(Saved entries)
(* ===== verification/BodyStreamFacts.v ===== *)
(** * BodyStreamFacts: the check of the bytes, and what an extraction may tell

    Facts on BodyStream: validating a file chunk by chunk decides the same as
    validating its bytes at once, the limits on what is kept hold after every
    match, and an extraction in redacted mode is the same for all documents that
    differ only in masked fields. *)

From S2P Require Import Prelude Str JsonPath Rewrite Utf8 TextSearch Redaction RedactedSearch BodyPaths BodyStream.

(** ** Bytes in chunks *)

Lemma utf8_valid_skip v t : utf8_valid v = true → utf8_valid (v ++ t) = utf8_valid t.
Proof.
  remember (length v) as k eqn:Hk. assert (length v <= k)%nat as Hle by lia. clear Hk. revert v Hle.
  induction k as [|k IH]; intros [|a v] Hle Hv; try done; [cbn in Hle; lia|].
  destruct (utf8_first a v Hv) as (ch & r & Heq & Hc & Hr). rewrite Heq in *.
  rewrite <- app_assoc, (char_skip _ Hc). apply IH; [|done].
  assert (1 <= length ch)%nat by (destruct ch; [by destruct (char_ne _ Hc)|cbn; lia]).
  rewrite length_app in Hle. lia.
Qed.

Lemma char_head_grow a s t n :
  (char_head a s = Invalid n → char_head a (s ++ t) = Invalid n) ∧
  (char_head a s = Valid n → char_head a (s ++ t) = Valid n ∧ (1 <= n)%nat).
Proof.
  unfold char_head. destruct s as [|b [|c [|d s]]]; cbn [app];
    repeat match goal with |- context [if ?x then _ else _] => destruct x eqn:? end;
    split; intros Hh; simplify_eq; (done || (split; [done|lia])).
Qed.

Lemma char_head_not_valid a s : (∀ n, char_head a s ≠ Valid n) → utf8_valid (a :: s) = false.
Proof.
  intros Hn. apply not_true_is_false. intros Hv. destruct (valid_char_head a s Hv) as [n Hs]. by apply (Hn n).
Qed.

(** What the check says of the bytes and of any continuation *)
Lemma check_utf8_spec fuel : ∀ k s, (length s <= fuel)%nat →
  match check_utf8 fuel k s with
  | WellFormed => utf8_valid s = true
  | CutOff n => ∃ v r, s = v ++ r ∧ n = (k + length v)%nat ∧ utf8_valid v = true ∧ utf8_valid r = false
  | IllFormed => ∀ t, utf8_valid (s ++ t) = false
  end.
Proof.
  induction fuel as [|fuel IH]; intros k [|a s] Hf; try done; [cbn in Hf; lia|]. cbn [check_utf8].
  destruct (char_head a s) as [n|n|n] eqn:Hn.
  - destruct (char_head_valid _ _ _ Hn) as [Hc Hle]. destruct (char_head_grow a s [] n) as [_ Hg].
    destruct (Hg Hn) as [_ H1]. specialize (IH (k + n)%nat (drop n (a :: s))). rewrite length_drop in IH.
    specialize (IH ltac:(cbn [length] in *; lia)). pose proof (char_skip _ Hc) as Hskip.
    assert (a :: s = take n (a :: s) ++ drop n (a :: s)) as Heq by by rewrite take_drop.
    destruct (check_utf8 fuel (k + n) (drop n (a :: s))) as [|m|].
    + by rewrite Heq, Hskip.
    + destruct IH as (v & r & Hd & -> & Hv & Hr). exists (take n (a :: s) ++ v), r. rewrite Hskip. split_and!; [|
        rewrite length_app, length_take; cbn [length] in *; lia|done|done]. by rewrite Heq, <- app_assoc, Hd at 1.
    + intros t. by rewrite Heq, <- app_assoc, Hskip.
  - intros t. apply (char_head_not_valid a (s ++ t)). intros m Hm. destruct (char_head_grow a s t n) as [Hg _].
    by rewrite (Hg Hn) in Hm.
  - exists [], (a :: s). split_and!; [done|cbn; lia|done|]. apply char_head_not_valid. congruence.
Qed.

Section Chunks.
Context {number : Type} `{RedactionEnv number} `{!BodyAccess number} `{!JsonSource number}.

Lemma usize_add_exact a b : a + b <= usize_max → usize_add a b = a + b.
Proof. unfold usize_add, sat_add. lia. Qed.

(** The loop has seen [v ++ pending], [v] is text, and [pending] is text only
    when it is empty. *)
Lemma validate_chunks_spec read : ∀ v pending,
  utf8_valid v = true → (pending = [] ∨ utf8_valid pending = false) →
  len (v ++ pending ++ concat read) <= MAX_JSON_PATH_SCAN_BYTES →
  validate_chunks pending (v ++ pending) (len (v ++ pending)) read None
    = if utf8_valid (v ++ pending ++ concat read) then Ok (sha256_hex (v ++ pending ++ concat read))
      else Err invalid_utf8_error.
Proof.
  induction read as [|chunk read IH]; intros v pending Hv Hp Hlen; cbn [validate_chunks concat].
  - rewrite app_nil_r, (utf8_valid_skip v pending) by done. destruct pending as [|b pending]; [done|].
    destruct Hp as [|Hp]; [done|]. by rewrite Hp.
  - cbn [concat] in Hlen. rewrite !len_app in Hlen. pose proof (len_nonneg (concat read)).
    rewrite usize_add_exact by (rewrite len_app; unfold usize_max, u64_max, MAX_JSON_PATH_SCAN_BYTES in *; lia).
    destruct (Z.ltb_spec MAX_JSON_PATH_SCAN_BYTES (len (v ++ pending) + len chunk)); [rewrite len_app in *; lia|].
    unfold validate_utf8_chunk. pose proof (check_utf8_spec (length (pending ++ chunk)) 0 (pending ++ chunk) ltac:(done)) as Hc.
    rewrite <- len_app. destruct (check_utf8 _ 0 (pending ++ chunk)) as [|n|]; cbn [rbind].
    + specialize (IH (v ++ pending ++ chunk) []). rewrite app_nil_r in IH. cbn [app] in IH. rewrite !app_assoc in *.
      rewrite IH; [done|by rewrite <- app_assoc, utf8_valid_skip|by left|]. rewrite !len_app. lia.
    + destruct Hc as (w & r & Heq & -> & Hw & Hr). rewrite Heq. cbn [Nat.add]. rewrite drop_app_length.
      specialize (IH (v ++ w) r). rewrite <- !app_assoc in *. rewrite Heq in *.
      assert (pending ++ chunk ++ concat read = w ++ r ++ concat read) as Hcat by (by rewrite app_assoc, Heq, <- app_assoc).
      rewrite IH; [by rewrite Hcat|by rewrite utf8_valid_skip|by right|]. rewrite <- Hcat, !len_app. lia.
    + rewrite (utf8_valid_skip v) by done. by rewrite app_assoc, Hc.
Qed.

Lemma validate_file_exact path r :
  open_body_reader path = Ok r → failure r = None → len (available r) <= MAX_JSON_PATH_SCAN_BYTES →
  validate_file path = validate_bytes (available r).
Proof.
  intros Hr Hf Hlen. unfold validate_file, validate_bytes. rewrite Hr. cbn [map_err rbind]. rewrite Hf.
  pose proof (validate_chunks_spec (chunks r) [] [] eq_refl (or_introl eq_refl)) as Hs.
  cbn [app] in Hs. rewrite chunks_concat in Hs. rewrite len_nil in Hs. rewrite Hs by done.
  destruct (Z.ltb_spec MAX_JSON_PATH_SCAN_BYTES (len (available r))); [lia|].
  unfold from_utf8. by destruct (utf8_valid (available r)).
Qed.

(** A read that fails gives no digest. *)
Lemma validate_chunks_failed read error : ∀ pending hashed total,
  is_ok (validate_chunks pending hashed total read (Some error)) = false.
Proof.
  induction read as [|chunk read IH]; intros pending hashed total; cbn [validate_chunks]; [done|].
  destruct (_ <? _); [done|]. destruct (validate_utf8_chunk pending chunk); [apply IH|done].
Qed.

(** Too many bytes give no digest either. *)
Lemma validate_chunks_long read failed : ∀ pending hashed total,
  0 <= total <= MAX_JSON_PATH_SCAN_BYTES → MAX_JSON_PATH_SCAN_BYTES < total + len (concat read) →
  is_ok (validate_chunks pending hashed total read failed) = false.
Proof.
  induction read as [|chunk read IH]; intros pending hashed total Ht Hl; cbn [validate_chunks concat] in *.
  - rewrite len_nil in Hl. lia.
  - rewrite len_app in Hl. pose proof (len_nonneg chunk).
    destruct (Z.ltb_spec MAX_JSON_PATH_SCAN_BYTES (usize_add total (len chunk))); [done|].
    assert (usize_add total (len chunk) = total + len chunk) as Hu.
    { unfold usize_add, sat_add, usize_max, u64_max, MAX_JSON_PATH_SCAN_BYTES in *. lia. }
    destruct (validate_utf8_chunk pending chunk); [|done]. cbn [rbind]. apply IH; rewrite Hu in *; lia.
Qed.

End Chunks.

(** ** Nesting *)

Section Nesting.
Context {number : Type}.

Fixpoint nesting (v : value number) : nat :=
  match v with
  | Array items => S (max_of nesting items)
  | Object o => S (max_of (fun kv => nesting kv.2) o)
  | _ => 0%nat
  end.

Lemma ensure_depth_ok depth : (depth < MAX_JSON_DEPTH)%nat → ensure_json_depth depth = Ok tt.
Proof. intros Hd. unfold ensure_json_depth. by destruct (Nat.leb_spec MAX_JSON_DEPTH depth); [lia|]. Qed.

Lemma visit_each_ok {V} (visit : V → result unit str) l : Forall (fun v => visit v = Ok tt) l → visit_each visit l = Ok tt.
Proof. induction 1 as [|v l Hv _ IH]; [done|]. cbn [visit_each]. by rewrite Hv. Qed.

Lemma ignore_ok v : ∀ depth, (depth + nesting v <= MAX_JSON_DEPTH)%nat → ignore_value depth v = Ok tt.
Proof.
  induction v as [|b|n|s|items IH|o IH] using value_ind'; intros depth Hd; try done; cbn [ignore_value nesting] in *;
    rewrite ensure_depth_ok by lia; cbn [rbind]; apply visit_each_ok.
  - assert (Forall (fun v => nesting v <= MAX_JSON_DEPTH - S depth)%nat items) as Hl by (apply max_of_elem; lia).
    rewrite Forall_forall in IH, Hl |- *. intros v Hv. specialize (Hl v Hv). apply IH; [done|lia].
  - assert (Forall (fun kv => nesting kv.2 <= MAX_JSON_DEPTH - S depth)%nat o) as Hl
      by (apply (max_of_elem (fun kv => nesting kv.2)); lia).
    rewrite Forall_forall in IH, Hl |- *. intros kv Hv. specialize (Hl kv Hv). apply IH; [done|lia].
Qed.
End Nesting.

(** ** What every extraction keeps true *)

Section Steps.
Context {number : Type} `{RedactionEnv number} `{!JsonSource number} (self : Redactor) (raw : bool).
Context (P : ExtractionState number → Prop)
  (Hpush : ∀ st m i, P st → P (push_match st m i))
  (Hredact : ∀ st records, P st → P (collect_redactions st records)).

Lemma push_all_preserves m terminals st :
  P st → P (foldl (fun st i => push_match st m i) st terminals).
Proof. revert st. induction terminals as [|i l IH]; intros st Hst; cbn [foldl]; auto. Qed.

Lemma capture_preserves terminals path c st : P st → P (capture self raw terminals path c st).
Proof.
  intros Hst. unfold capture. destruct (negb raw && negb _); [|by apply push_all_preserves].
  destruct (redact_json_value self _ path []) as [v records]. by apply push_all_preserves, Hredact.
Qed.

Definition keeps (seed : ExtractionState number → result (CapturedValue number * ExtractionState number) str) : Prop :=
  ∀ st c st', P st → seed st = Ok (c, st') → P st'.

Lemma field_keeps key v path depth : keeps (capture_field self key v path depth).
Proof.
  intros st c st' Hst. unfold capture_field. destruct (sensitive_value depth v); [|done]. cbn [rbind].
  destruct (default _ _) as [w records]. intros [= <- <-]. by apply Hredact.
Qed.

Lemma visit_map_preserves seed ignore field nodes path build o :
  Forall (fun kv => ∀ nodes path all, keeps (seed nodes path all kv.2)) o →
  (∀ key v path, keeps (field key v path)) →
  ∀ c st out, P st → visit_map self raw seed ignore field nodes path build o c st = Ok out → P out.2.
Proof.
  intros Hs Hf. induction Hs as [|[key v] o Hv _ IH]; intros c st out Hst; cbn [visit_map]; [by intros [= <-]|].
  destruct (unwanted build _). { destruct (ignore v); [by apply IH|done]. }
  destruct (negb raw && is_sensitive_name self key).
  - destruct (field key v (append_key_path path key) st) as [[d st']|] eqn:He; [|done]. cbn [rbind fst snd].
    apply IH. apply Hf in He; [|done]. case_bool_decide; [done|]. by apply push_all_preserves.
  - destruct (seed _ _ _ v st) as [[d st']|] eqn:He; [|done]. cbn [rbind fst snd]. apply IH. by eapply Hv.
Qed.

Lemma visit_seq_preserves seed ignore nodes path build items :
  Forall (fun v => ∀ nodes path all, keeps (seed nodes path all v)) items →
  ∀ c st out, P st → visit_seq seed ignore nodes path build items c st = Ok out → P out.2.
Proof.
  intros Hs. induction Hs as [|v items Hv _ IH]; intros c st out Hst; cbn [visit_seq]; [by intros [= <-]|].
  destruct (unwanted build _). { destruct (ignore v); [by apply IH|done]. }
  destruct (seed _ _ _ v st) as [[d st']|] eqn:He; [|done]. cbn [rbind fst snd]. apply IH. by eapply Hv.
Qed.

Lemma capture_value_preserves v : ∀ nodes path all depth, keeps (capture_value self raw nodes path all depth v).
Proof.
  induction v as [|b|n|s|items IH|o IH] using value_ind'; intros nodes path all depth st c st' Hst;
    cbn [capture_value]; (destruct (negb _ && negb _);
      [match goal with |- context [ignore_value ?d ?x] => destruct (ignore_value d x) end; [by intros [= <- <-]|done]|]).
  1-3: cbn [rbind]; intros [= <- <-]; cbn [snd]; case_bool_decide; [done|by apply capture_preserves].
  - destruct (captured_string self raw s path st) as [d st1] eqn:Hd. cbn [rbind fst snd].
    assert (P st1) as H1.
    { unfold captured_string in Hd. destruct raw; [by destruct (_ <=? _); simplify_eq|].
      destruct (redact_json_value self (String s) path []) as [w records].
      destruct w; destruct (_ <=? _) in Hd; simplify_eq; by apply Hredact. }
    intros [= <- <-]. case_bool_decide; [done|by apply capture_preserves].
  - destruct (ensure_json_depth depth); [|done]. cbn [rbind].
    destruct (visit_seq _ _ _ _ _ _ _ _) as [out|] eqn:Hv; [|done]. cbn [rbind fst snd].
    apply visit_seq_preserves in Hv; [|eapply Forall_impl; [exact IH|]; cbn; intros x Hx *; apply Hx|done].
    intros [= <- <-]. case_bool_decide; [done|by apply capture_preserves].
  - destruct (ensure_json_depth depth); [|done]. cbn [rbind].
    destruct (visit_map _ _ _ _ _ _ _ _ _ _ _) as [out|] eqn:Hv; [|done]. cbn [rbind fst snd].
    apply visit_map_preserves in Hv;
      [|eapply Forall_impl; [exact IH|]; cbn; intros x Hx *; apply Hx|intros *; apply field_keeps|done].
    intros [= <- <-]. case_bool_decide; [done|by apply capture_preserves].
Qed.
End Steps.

▶ EXERCISE
Your answer should be the lines of the records that hold the string "pose".

▶ TASK SOLUTION
    specialize (IH ltac:(cbn [length] in *; lia)). pose proof (char_skip _ Hc) as Hskip.
  - cbn [concat] in Hlen. rewrite !len_app in Hlen. pose proof (len_nonneg (concat read)).
    unfold validate_utf8_chunk. pose proof (check_utf8_spec (length (pending ++ chunk)) 0 (pending ++ chunk) ltac:(done)) as Hc.
  pose proof (validate_chunks_spec (chunks r) [] [] eq_refl (or_introl eq_refl)) as Hs.
  - rewrite len_app in Hl. pose proof (len_nonneg chunk).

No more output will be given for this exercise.